• _WHAT YOU ARE ASKED TO DO_:
Please copy exactly the lines from the top of the data through the line containing "takes the world", and nothing else.

• _RECORDS SHOWN_:
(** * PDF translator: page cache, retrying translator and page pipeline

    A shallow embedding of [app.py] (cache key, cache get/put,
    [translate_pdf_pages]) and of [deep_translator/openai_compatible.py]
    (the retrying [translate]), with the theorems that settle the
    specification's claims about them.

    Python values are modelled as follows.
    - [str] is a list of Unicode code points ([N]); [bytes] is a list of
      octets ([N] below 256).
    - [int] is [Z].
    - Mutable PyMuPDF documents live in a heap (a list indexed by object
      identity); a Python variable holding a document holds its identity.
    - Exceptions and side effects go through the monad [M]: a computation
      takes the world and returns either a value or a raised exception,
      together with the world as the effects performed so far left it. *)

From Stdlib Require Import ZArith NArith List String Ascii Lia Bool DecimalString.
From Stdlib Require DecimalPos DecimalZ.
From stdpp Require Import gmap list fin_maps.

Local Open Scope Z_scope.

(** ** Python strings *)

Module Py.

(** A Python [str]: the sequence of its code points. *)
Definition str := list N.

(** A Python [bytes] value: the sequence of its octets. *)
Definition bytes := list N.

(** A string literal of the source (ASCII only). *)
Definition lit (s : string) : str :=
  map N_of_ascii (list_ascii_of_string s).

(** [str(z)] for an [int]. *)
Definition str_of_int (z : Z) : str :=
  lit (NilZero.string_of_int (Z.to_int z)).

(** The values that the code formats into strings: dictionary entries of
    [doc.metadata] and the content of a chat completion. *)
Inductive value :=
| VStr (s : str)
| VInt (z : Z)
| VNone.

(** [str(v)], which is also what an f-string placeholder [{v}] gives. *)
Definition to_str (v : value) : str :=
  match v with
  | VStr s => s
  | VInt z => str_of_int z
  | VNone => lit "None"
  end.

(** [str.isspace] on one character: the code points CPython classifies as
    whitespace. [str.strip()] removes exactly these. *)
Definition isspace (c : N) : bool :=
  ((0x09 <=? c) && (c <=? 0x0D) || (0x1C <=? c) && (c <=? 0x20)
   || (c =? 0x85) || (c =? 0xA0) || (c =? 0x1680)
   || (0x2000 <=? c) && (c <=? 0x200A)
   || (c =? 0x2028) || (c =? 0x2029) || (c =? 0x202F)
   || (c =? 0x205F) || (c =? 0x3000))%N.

• _SOLUTION FOR THIS EXERCISE_:
(** * PDF translator: page cache, retrying translator and page pipeline

    A shallow embedding of [app.py] (cache key, cache get/put,
    [translate_pdf_pages]) and of [deep_translator/openai_compatible.py]
    (the retrying [translate]), with the theorems that settle the
    specification's claims about them.

    Python values are modelled as follows.
    - [str] is a list of Unicode code points ([N]); [bytes] is a list of
      octets ([N] below 256).
    - [int] is [Z].
    - Mutable PyMuPDF documents live in a heap (a list indexed by object
      identity); a Python variable holding a document holds its identity.
    - Exceptions and side effects go through the monad [M]: a computation
      takes the world and returns either a value or a raised exception,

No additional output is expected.